All types of traumas, no matter the root cause, can have sexual side effects. For every side effect, there is a coping mechanism or healing strategy that can help.
The facts related to sex after trauma
When we experience something traumatic, our brain tries to protect us. Sometimes, even long after the traumatic experience is actually over. It may look like our brain is inhibiting our ability to feel our own emotions and sensations. Sometimes that looks like our brain is making us super aware of any possible threat, which, counterintuitively, can make us feel a lot less safe day-to-day. When it comes to sex, those manifest in two main ways.
Sexual avoidance is what you see in movies and TV shows more often. It is when you avoid sexual scenarios because they make you feel unsafe, out of control, or simply not enjoyable for you anymore.
Sexual fixation is less commonly represented in the media but not less commonly experienced. That is when you use sex to regain a sense of control over your body. So, you might have sex more often, with atypical partners or in atypical situations. Some people even experience both at different points in their recovery journeys. And that is fine, too.
Neither experience is the right or wrong way to cope with past trauma. They are just ways.
Your traumatic experiences may have tricked you into believing that you are not worthy or capable of having good, healthy sexual experiences anymore. That voice is lying to you.
You deserve good, healthy, enjoyable sex.
Rebuilding a positive relationship with sex after you have experienced trauma might not be easy, but you and your pleasure are worth the effort.
How to have Healthy sex after a trauma?
1. You are in control
Remind yourself that you are safe, in control, and that you can stop anything at any time, even if someone previously took that power away from you. You get to set the pace here.

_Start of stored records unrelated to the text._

Lemma system_init_message_ok config :
  system_init_typed config -> system_init_message (E:=E) config <> Panic.
Proof.
  intros Ht. unfold system_init_message.
  destruct (validate config) as [[]|e|] eqn:Hv.
  - destruct (encode_system_init_spec config (zeros SYSTEM_INIT_MESSAGE_LEN) Ht Hv) as (tail & Hl & ->);
      [by vm_compute..|].
    rewrite slice_in; [done|lia|]. rewrite len_app, len_host_message_bytes, Hl. pose proof (len_nonneg (drop (Z.to_nat 378) (zeros SYSTEM_INIT_MESSAGE_LEN))).
    change SYSTEM_INIT_LEN with 366. lia.
  - unfold encode_system_init. munfold. by rewrite Hv.
  - exfalso. revert Hv. unfold validate. by destruct (_ || _).
Qed.

(** The packet memory and the device after a successful boot. *)
Definition booted (p0 : DataPath) (trust : FirmwareBundle -> res FirmwareError.t unit)
    hash images (p : DataPath) (v : Device unit) : Prop :=
  trust (bundle_of hash images) = Ok tt /\ sha256 (images_bytes images) = hash
  /\ p = set_rx_posted (replicate (Z.to_nat RX) true) (reset_after_rpu_reset RX TX p0)
  /\ dev_recovery_required v = false /\ dev_pending_event v = None
  /\ exists q, dev_queues v = Some q /\ queue_map_is_valid q = true.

So, don’t stress about things happening at the right time. The only right time is when you feel ready. Remind yourself of this as often as you need to.
2. Your ways of doing it
Identify any moments or activities when you feel pleasurably present. This doesn’t mean being anything sexual. It could be reading a book, gardening, doing yoga, or anything else. Are there particular elements that you feel comfortable doing those things with? And can any of those translate to solo or partnered sex?

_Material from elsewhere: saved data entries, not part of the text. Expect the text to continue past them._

Lemma derive_ptk_correct_witness :
  derive_ptk (H:=sum_hmac) witness_pmk witness_station witness_ap witness_snonce witness_anonce
  = derive_ptk (H:=sum_hmac) witness_pmk witness_ap witness_station witness_anonce witness_snonce.
Proof.
  destruct (derive_ptk_correct (H:=sum_hmac) witness_pmk witness_ap witness_station witness_anonce
    witness_snonce eq_refl eq_refl eq_refl eq_refl) as (-> & _ & ->). reflexivity.
Defined.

If you feel comfortable with reading, then erotica might be a helpful bridge. Or if gardening helps you feel more grounded, then bringing freshly cut flowers that you grew yourself into your bedroom could help you feel more at ease.

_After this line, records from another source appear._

Lemma ws_step_ruled s op :
  ws_ok s -> op_ok op -> ws_rule s op (ws_step op s).1 (ws_step op s).2.
Proof.
  intros Hok Hop. destruct op as [peer bytes|request installed|request installed]; cbn [ws_step].
  - destruct (decide (peer = ws_peer s)) as [->|Hp].
    + by apply step_eapol, on_eapol_ruled.
    + rewrite on_eapol_wrong_peer by done. by apply step_close.
  - unfold complete_key_install, accept_key_completion. munfold.
    case_bool_decide as Ht; cbn [negb]; [|by apply step_close].
    destruct (ws_pending_frame_digest s) as [digest|] eqn:Hd; [|by apply step_close].
    destruct installed; cbn [negb]; [|by apply (step_close s _ Wpa2Error.InstallFailed)].
    by apply step_installed.
  - unfold complete_group_key_install, accept_key_completion. munfold.
    case_bool_decide as Ht; cbn [negb]; [|by apply step_close].
    destruct (ws_pending_frame_digest s) as [digest|] eqn:Hd; [|by apply step_close].
    destruct installed; cbn [negb]; [|by apply (step_close s _ Wpa2Error.InstallFailed)].
    exact (step_group_installed s request digest Ht Hd).
Qed.

(** ** Types are kept *)

Lemma ws_ok_failed s : ws_ok s -> ws_ok (failed s).
Proof.
  intros []. assert (len (zeros 32) = 32 /\ bytes_ok (zeros 32)) as Hz
    by (split; [done|by apply bytes_okb_ok]). split; cbn; done.
Qed.

Lemma next_ticket_ok t : in_u 32 t -> in_u 32 (Z.max (u32 (t + 1)) 1) /\ 0 < Z.max (u32 (t + 1)) 1.
Proof. intros Ht. pose proof (Z.mod_pos_bound (t + 1) (2 ^ 32)). unfold in_u, u32. lia. Qed.

Lemma ws_rule_ok s op r s' : ws_ok s -> op_ok op -> ws_rule s op r s' -> ws_ok s'.
Proof.
  intros Hok Hop Hr. destruct Hr as [bytes r s' Hr| | |];
    [|by apply ws_ok_failed|destruct Hok; split; cbn; done..].
  destruct Hr; try done.
  - by apply ws_ok_failed.
  - by apply message1_state_ok.
  - pose proof (next_ticket_ok _ (proj1 (ok_next_ticket s Hok))). destruct Hok. by split; cbn.
  - pose proof (next_ticket_ok _ (proj1 (ok_next_ticket s Hok))). destruct Hok. by split; cbn.
Qed.

Lemma ws_new_ok local peer nonce pmk rsn_ie s :
  len nonce = 32 -> bytes_ok nonce -> bytes_ok rsn_ie ->
  Wpa2Supplicant_new local peer nonce pmk rsn_ie = Ok s -> ws_ok s.
Proof.
  intros Hn Hnb Hb Hnew. unfold Wpa2Supplicant_new in Hnew. res_inv.
  pose proof (rsn_body_spec rsn_ie) as Hs. unfold validate_rsn_ie in *. res_inv.
  match goal with Hb : rsn_body rsn_ie = Ok _ |- _ => rewrite Hb in Hs end.
  destruct Hs as [Hie Hl].
  assert (len rsn_ie <= 256) as Hl256 by (rewrite Hie, !len_cons; lia).
  assert (len (zeros 32) = 32 /\ bytes_ok (zeros 32)) as Hz by (split; [done|by apply bytes_okb_ok]).
  pose proof (len_nonneg rsn_ie).
  destruct (buf_ok_splice MAX_RSN_IE_LEN 0 (len rsn_ie) (zeros MAX_RSN_IE_LEN) rsn_ie) as [? ?];
    [by apply buf_ok_zeros|lia|unfold MAX_RSN_IE_LEN; lia|split; [lia|done]|].
  split; cbn; done.
Qed.

Lemma ws_restart_ok nonce s s' :
  ws_ok s -> len nonce = 32 -> bytes_ok nonce -> restart_pairwise nonce s = (Ok tt, s') -> ws_ok s'.
Proof.
  intros Hok Hn Hb Hr. unfold restart_pairwise in Hr. munfold.
  destruct (validate_supplicant_nonce nonce); try done.
  destruct (is_some (ws_pending_ticket s)); [done|]. injection Hr as <-.
  destruct (ws_ok_failed s Hok). split; cbn; done.
Qed.

(** ** Runs *)

(** A supplicant at the start of a handshake. *)
Inductive started : Wpa2Supplicant -> Prop :=
  | started_new local peer nonce pmk rsn_ie s :
      len nonce = 32 -> bytes_ok nonce -> bytes_ok rsn_ie ->
      Wpa2Supplicant_new local peer nonce pmk rsn_ie = Ok s -> started s
  | started_restart nonce s s' :
      ws_ok s -> len nonce = 32 -> bytes_ok nonce ->
      restart_pairwise nonce s = (Ok tt, s') -> started s'.

(** The calls made since, the actions returned, and the state reached; an
    error does not end the run. *)
Inductive ws_run s0 : list ws_op -> list Wpa2Action.t -> Wpa2Supplicant -> Prop :=
  | run_start : ws_run s0 [] [] s0
  | run_action ops actions s op action s' :
      ws_run s0 ops actions s -> op_ok op -> ws_step op s = (Ok action, s') ->
      ws_run s0 (ops ++ [op]) (actions ++ [action]) s'
  | run_error ops actions s op e s' :
      ws_run s0 ops actions s -> op_ok op -> ws_step op s = (Err e, s') ->
      ws_run s0 (ops ++ [op]) actions s'.

(** The key installations requested: is it a group rekey, and the counter. *)
Definition install_of (action : Wpa2Action.t) : option (bool * Z) :=
  match action with
  | Wpa2Action.InstallKeys request => Some (false, ki_replay_counter request)
  | Wpa2Action.InstallGroupKey request => Some (true, gi_replay_counter request)
  | _ => None
  end.
Definition installs (actions : list Wpa2Action.t) : list (bool * Z) := omap install_of actions.

(** [m1] is a first message received from the peer. *)
Definition is_message1 s0 (ops : list ws_op) (m1 : list Z) : Prop :=
  OpEapol (ws_peer s0) m1 ∈ ops /\ eapol_ok m1
  /\ ek_message (frame_of m1) = EapolKeyMessage.PairwiseMessage1.

(** The frame that asks for the installation of the key: received from the
    peer, signed with the key of [m1], its key data encrypted with it. *)
Definition asks s0 (ops : list ws_op) (m1 m : list Z) (message : EapolKeyMessage.t) (replay : Z)
    (group : GroupKeyInstall) : Prop :=
  OpEapol (ws_peer s0) m ∈ ops /\ eapol_ok m /\ ek_message (frame_of m) = message
  /\ verify_mic (frame_of m) (message1_ptk s0 (frame_of m1)) = true
  /\ encrypted_key_data (ek_key_info (frame_of m)) = true
  /\ replay_counter (frame_of m) = replay
  /\ group_is group (frame_of m) (message1_ptk s0 (frame_of m1)).

Definition authentic s0 (ops : list ws_op) (m1 : list Z) (action : Wpa2Action.t) : Prop :=
  match action with
  | Wpa2Action.InstallKeys request =>
      ki_pairwise request
        = mkPairwiseKeyInstall (ws_peer s0) (temporal_key (message1_ptk s0 (frame_of m1)))
      /\ exists m3, asks s0 ops m1 m3 EapolKeyMessage.PairwiseMessage3 (ki_replay_counter request)
                      (ki_group request)
           /\ ek_nonce (frame_of m3) = ek_nonce (frame_of m1)
           /\ replay_counter (frame_of m1) < replay_counter (frame_of m3)
  | Wpa2Action.InstallGroupKey request =>
      exists g1, asks s0 ops m1 g1 EapolKeyMessage.GroupMessage1 (gi_replay_counter request)
                   (gi_group request)
  | _ => True
  end.

(** ** The invariant of a run *)

(** The pairwise installation first, then group rekeys. *)
Definition pairwise_first (l : list (bool * Z)) : Prop :=
  l = [] \/ exists replay rekeys, l = (false, replay) :: rekeys /\ Forall (fun x => x.1 = true) rekeys.

Definition increasing (l : list (bool * Z)) : Prop := StronglySorted (fun x y => x.2 < y.2) l.
Definition all_below (n : Z) (l : list (bool * Z)) : Prop := Forall (fun x => x.2 <= n) l.

(** The state holds what [m1] gave it. *)
Definition keyed s0 (m1 : list Z) s : Prop :=
  ws_ptk s = Some (message1_ptk s0 (frame_of m1))
  /\ ws_authenticator_nonce s = ek_nonce (frame_of m1)
  /\ ws_message1_replay s = Some (replay_counter (frame_of m1)).

Definition phase_inv s0 (m1 : option (list Z)) (l : list (bool * Z)) s : Prop :=
  match ws_phase s with
  | Wpa2Phase.AwaitingMessage1 =>
      l = [] /\ m1 = None /\ ws_pending_ticket s = None /\ ws_message1_replay s = None
      /\ ws_supplicant_nonce s = ws_supplicant_nonce s0
  | Wpa2Phase.AwaitingMessage3 =>
      l = [] /\ ws_pending_ticket s = None /\ exists b, m1 = Some b /\ keyed s0 b s
  | Wpa2Phase.InstallingKeys =>
      exists b ticket replay, m1 = Some b /\ keyed s0 b s
        /\ ws_pending_ticket s = Some (ticket, replay, false) /\ l = [(false, replay)]
  | Wpa2Phase.Complete =>
      exists b completed, m1 = Some b /\ keyed s0 b s /\ l <> [] /\ ws_completed_replay s = Some completed
        /\ (ws_pending_ticket s = None /\ all_below completed l
            \/ exists ticket replay, ws_pending_ticket s = Some (ticket, replay, true) /\ all_below replay l)
  | Wpa2Phase.Failed => ws_pending_ticket s = None
  end.

Record hs_inv s0 (ops : list ws_op) (actions : list Wpa2Action.t) (m1 : option (list Z)) s : Prop := {
  hs_ok : ws_ok s;
  hs_same : ws_peer s = ws_peer s0 /\ ws_local s = ws_local s0 /\ ws_pmk s = ws_pmk s0;
  hs_message1 : forall b, m1 = Some b -> is_message1 s0 ops b /\ Forall (authentic s0 ops b) actions;
  hs_none : m1 = None -> installs actions = [];
  hs_increasing : increasing (installs actions);
  hs_pairwise : pairwise_first (installs actions);
  hs_phase : phase_inv s0 m1 (installs actions) s }.

Lemma installs_app l k : installs (l ++ k) = installs l ++ installs k.
Proof. unfold installs. apply omap_app. Qed.

Lemma increasing_snoc l x n : increasing l -> all_below n l -> n < x.2 -> increasing (l ++ [x]).
Proof.
  intros Hl Hb Hn. induction Hl as [|y l Hl IH Hy]; cbn; [repeat constructor|].
  apply Forall_cons_iff in Hb as [Hyb Hb]. constructor; [by apply IH|].
  apply Forall_app_2; [done|]. constructor; [lia|constructor].
Qed.

Lemma all_below_snoc l x n : all_below n l -> n < x.2 -> all_below x.2 (l ++ [x]).
Proof.
  intros Hb Hn. apply Forall_app_2.
  - eapply Forall_impl; [|exact Hb]. cbn. intros y Hy. lia.
  - constructor; [lia|constructor].
Qed.

Lemma is_message1_mono s0 ops op b : is_message1 s0 ops b -> is_message1 s0 (ops ++ [op]) b.
Proof. intros (Hin & ?). split; [|done]. apply elem_of_app. by left. Qed.

Lemma asks_mono s0 ops op m1 m k r g : asks s0 ops m1 m k r g -> asks s0 (ops ++ [op]) m1 m k r g.
Proof. intros (Hin & ?). split; [|done]. apply elem_of_app. by left. Qed.

Lemma authentic_mono s0 ops op b action : authentic s0 ops b action -> authentic s0 (ops ++ [op]) b action.
Proof.
  destruct action; cbn; try done.
  - intros (? & m3 & Ha & ?). split; [done|]. exists m3. split; [by apply asks_mono|done].
  - intros (g1 & Ha). exists g1. by apply asks_mono.
Qed.

Lemma started_spec s :
  started s ->
  ws_ok s /\ ws_phase s = Wpa2Phase.AwaitingMessage1 /\ ws_pending_ticket s = None
  /\ ws_message1_replay s = None /\ ws_last_group_replay s = None.
Proof.
  intros [local peer nonce pmk rsn_ie s0 Hn Hb Hie Hnew|nonce s0 s' Hok Hn Hb Hr].
  - split; [by eapply ws_new_ok|]. unfold Wpa2Supplicant_new in Hnew. by res_inv.
  - split; [by eapply ws_restart_ok|]. unfold restart_pairwise in Hr. munfold.
    destruct (validate_supplicant_nonce nonce); try done.
    destruct (is_some (ws_pending_ticket s0)); [done|]. by injection Hr as <-.
Qed.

3. Rebuild your relationship
Work on rebuilding your relationship with a positive, non-sexual touch. It might seem irrelevant, but if you are struggling to feel safe or comfortable with non-sexual touch, you will probably struggle with a sexual touch too. Start with self-touch. Brushing your hair, massaging yourself, or using fabrics and textures to rub against your skin. You can also ask a partner or trusted loved one to help you with this.
4. Play around with a sexual touch
You don’t need to go straight for your genitals. Take your time to relearn how and where you would like to be touched. It may be different than it was before, and that is totally okay. If using your hands just feels like too much, you can use a toy or even the water pressure from your shower to ease your way in. яндекс
Remember, you can stop at any time.
This isn’t a “rip the band-aid off” situation. It’s like retraining your brain so that you have control over your body’s situation. This takes time, patience, and attention. You can even set a timer for yourself so that you don’t feel pressured to keep going if you don’t want to.
5. Share info with your partner
If you want to have partnered sex again, the first thing to know is that you don’t have to disclose your trauma to your partner, but a little info can be helpful. If you want to keep it vague, go with sentences like,
“I have had experiences that make it hard for me to be fully engaged during sex. Sometimes I get overwhelmed, triggered, or disconnected entirely.”
This will prepare them for a negative reaction from your side.
6. Use grounding techniques
Take a break if you notice any negative reactions while having a solo or partnered sex. Describe your surroundings to yourself out loud. Put your feet flat on the floor, and take a long sip of cold water. These are all grounding techniques and help you to recognize your feelings without being consumed by your reaction.
Some people also find that their desires and fantasies can change after trauma. If this is happening, take the time to get to know you without any pressure. Sometimes our experiences change us a little.
But you are still worthy to have the best. Keep reminding yourself!